§ **Task to carry out**
Work through the material below line by line and say how many lines include the word "ImportDagIssue". Only the number, please.

----------------------------------------

(* ===== verification/ImportDag.v ===== *)
(** The document import DAG (packages/resolver/src/document-import-dag.ts): the
    validation of an import graph value, the occurrence-preserving DAG built
    from it, and the DAG of a document without imports. *)
From S2P Require Import Prelude JsString Unicode Identifiers JsValue RepositoryPath.

Definition maxDocuments : N := 4096.
Definition maxGraphIssues : N := 4096.
Definition maxOccurrences : N := 65537.
Definition maxReferences : N := 262144.
Definition maxImports : N := 4096.

Inductive DocumentImportDagErrorCode :=
| invalidGraph | invalidInput | invalidRelationship | resourceLimit.

(** ** The typed graph *)

Inductive ImportGraphEdgeState :=
| loaded | already_loaded | cycle | ambiguous | rejected | unavailable | limit_exceeded.

#[export] Instance ImportGraphEdgeState_eq_dec : EqDecision ImportGraphEdgeState.
Proof. solve_decision. Defined.

Definition edge_state_name (s : ImportGraphEdgeState) : jstring :=
  match s with
  | loaded => #"loaded"
  | already_loaded => #"already-loaded"
  | cycle => #"cycle"
  | ambiguous => #"ambiguous"
  | rejected => #"rejected"
  | unavailable => #"unavailable"
  | limit_exceeded => #"limit-exceeded"
  end.

Definition EDGE_STATES : list ImportGraphEdgeState :=
  [loaded; already_loaded; cycle; ambiguous; rejected; unavailable; limit_exceeded].

Inductive ImportGraphIssueCode :=
| ambiguous_reference | cycle_issue | depth_limit | edge_limit | fan_out_limit | file_limit
| file_too_large | invalid_utf8 | lex_failed | read_failed | root_boundary | target_rejected
| total_bytes_limit.

#[export] Instance ImportGraphIssueCode_eq_dec : EqDecision ImportGraphIssueCode.
Proof. solve_decision. Defined.

Definition issue_code_name (c : ImportGraphIssueCode) : jstring :=
  match c with
  | ambiguous_reference => #"IMPORT_GRAPH_AMBIGUOUS_REFERENCE"
  | cycle_issue => #"IMPORT_GRAPH_CYCLE"
  | depth_limit => #"IMPORT_GRAPH_DEPTH_LIMIT"
  | edge_limit => #"IMPORT_GRAPH_EDGE_LIMIT"
  | fan_out_limit => #"IMPORT_GRAPH_FAN_OUT_LIMIT"
  | file_limit => #"IMPORT_GRAPH_FILE_LIMIT"
  | file_too_large => #"IMPORT_GRAPH_FILE_TOO_LARGE"
  | invalid_utf8 => #"IMPORT_GRAPH_INVALID_UTF8"
  | lex_failed => #"IMPORT_GRAPH_LEX_FAILED"
  | read_failed => #"IMPORT_GRAPH_READ_FAILED"
  | root_boundary => #"IMPORT_GRAPH_ROOT_BOUNDARY"
  | target_rejected => #"IMPORT_GRAPH_TARGET_REJECTED"
  | total_bytes_limit => #"IMPORT_GRAPH_TOTAL_BYTES_LIMIT"
  end.

Definition ISSUE_CODES : list ImportGraphIssueCode :=
  [ambiguous_reference; cycle_issue; depth_limit; edge_limit; fan_out_limit; file_limit;
   file_too_large; invalid_utf8; lex_failed; read_failed; root_boundary; target_rejected;
   total_bytes_limit].

Inductive NodeState := node_loaded | parse_failed.
Inductive GraphState := complete | partial.

Record SourcePosition := { byteOffset : Z; utf16Offset : Z; line : Z; utf16Column : Z }.
Record SourceRange := { range_sourceId : jstring; range_start : SourcePosition; range_end : SourcePosition }.

Record NormalizedNode := {
  n_byteLength : Z; n_depth : Z; n_documentId : jstring; n_path : jstring; n_sha256 : jstring;
  n_sourceId : jstring; n_state : NodeState
}.

Record NormalizedEdge := {
  e_depth : Z; e_fromDocumentId : jstring; e_importId : jstring;
  e_issueCode : option ImportGraphIssueCode; e_range : SourceRange; e_state : ImportGraphEdgeState;
  e_targetDocumentId : option jstring; e_targetPath : option jstring
}.

Record ImportDagIssue := {
  i_code : ImportGraphIssueCode; i_importId : option jstring; i_path : jstring;
  i_range : option SourceRange; i_targetPath : option jstring
}.

Record NormalizedGraph := {
  g_edges : list NormalizedEdge; g_entryPath : jstring; g_issues : list ImportDagIssue;
  g_nodes : list NormalizedNode; g_state : GraphState
}.

(** ** Validation of the graph value *)

(** The errors of the builder: its own, and those of the trace normalization. *)
Inductive dag_error (T : Type) := DagError (code : DocumentImportDagErrorCode) | TraceError (e : T).
Arguments DagError {T} code.
Arguments TraceError {T} e.

Section validation.
Context {F : Type}.
Implicit Types value : jsval F.

Abbreviation dag_res := (res DocumentImportDagErrorCode).
Abbreviation fields := (list (jstring * jsval F)).

Definition property (record : fields) (key : jstring) : dag_res (jsval F) :=
if existsb (jeqb key) (keys_of record) then Ok (field_value record key) else Err invalidInput.

Definition record (value : jsval F) (keys : list jstring) : dag_res fields :=
match value with
| JRec r =>
    _ ← ensure ((length r =? length keys)%nat
                && forallb (fun k => existsb (jeqb k) keys) (keys_of r)) invalidInput;
    _ ← rmapM (property r) keys;
    Ok r
| _ => Err invalidInput
end.

Definition denseArray (value : jsval F) (limit : N) : dag_res (list (jsval F)) :=
match value with
| JArr dense items =>
    _ ← ensure (N.of_nat (length items) <=? limit)%N resourceLimit;
    _ ← ensure dense invalidInput;
    Ok items
| _ => Err invalidInput
end.

Definition identifier (value : jsval F) : dag_res jstring :=
match value with
| JStr s =>
    _ ← ensure ((N.of_nat (length s) <=? 512)%N && STABLE_ID s) invalidGraph;
    Ok s
| _ => Err invalidGraph
end.

Definition pathValue (value : jsval F) : dag_res jstring :=
match value with
| JStr s => _ ← ensure (isRepositoryRelativePath s) invalidGraph; Ok s
| _ => Err invalidGraph
end.

Definition integer (value : jsval F) (maximum : Z) : dag_res Z :=
match value with
| JNum n =>
    _ ← ensure ((0 <=? n)%Z && (n <=? MAX_SAFE_INTEGER)%Z && (n <=? maximum)%Z) invalidGraph;
    Ok n
| _ => Err invalidGraph
end.

(** [value === null ? null : parse(value)] *)
Definition nullable {A} (parse : jsval F -> dag_res A) (value : jsval F) : dag_res (option A) :=
match value with
| JNull => Ok None
| _ => a ← parse value; Ok (Some a)
end.

Definition nullablePath : jsval F -> dag_res (option jstring) := nullable pathValue.
Definition nullableIdentifier : jsval F -> dag_res (option jstring) := nullable identifier.

Definition position (value : jsval F) : dag_res SourcePosition :=
input ← record value [ #"byteOffset"; #"utf16Offset"; #"line"; #"utf16Column"];
b ← property input #"byteOffset" ≫= fun v => integer v MAX_SAFE_INTEGER;
u ← property input #"utf16Offset" ≫= fun v => integer v MAX_SAFE_INTEGER;
l ← property input #"line" ≫= fun v => integer v MAX_SAFE_INTEGER;
c ← property input #"utf16Column" ≫= fun v => integer v MAX_SAFE_INTEGER;
Ok {| byteOffset := b; utf16Offset := u; line := l; utf16Column := c |}.

Definition backward (start stop : SourcePosition) : bool :=
(byteOffset stop <? byteOffset start)%Z || (utf16Offset stop <? utf16Offset start)%Z
|| (line stop <? line start)%Z
|| ((line stop =? line start)%Z && (utf16Column stop <? utf16Column start)%Z).

Definition range (value : jsval F) : dag_res SourceRange :=
input ← record value [ #"sourceId"; #"start"; #"end"];
sourceId ← property input #"sourceId" ≫= identifier;
start ← property input #"start" ≫= position;
stop ← property input #"end" ≫= position;
_ ← ensure (negb (backward start stop)) invalidGraph;
Ok {| range_sourceId := sourceId; range_start := start; range_end := stop |}.

Definition nullableRange : jsval F -> dag_res (option SourceRange) := nullable range.

Definition NODE_KEYS : list jstring :=
[ #"byteLength"; #"depth"; #"documentId"; #"imports"; #"path"; #"sha256"; #"sourceId"; #"state"].

Definition nodeState (value : jsval F) : dag_res NodeState :=
match value with
| JStr s =>
    if jeqb s #"loaded" then Ok node_loaded
    else if jeqb s #"parse-failed" then Ok parse_failed else Err invalidGraph
| _ => Err invalidGraph
end.

Definition sha256Value (value : jsval F) : dag_res jstring :=
match value with
| JStr s => _ ← ensure (SHA256 s) invalidGraph; Ok s
| _ => Err invalidGraph
end.

Definition normalizeNode (value : jsval F) : dag_res NormalizedNode :=
input ← record value NODE_KEYS;
imports ← property input #"imports" ≫= fun v => denseArray v maxImports;
state ← property input #"state" ≫= nodeState;
digest ← property input #"sha256" ≫= sha256Value;
byteLength ← property input #"byteLength" ≫= fun v => integer v 524288;
depth ← property input #"depth" ≫= fun v => integer v 32;
documentId ← property input #"documentId" ≫= identifier;
path ← property input #"path" ≫= pathValue;
sourceId ← property input #"sourceId" ≫= identifier;
Ok {| n_byteLength := byteLength; n_depth := depth; n_documentId := documentId; n_path := path;
      n_sha256 := digest; n_sourceId := sourceId; n_state := state |}.

Definition edgeState (value : jsval F) : dag_res ImportGraphEdgeState :=
match value with
| JStr s =>
    match find (fun x => jeqb (edge_state_name x) s) EDGE_STATES with
    | Some x => Ok x
    | None => Err invalidGraph
    end
| _ => Err invalidGraph
end.

Definition issueCode (value : jsval F) : dag_res ImportGraphIssueCode :=
match value with
| JStr s =>
    match find (fun x => jeqb (issue_code_name x) s) ISSUE_CODES with
    | Some x => Ok x
    | None => Err invalidGraph
    end
| _ => Err invalidGraph
end.

Definition rawSpecifier (value : jsval F) : dag_res unit :=
match value with
| JStr s => ensure (N.of_nat (length s) <=? 4096)%N invalidGraph
| _ => Err invalidGraph
end.

(** [value === s] for a string [s] *)
Definition is_text (value : jsval F) (s : jstring) : bool :=
match value with JStr t => jeqb t s | _ => false end.

Definition normalizeEdge (value : jsval F) : dag_res NormalizedEdge :=
input ← record value [ #"depth"; #"fromDocumentId"; #"import"; #"issueCode"; #"state";
                       #"targetDocumentId"; #"targetPath"];
import ← property input #"import";
reference ← record import [ #"id"; #"documentId"; #"nodeId"; #"kind"; #"range"; #"specifierRange";
                            #"rawSpecifier"; #"targetKind"; #"state"; #"uncertainty"];
state ← property input #"state" ≫= edgeState;
code ← property input #"issueCode" ≫= nullable issueCode;
_ ← property reference #"rawSpecifier" ≫= rawSpecifier;
fromDocumentId ← property input #"fromDocumentId" ≫= identifier;
owner ← property reference #"documentId";
_ ← ensure (is_text owner fromDocumentId) invalidRelationship;
depth ← property input #"depth" ≫= fun v => integer v 33;
importId ← property reference #"id" ≫= identifier;
specifierRange ← property reference #"specifierRange" ≫= range;
targetDocumentId ← property input #"targetDocumentId" ≫= nullableIdentifier;
targetPath ← property input #"targetPath" ≫= nullablePath;
Ok {| e_depth := depth; e_fromDocumentId := fromDocumentId; e_importId := importId;
      e_issueCode := code; e_range := specifierRange; e_state := state;
      e_targetDocumentId := targetDocumentId; e_targetPath := targetPath |}.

----------------------------------------

§ **Solution to this task**
2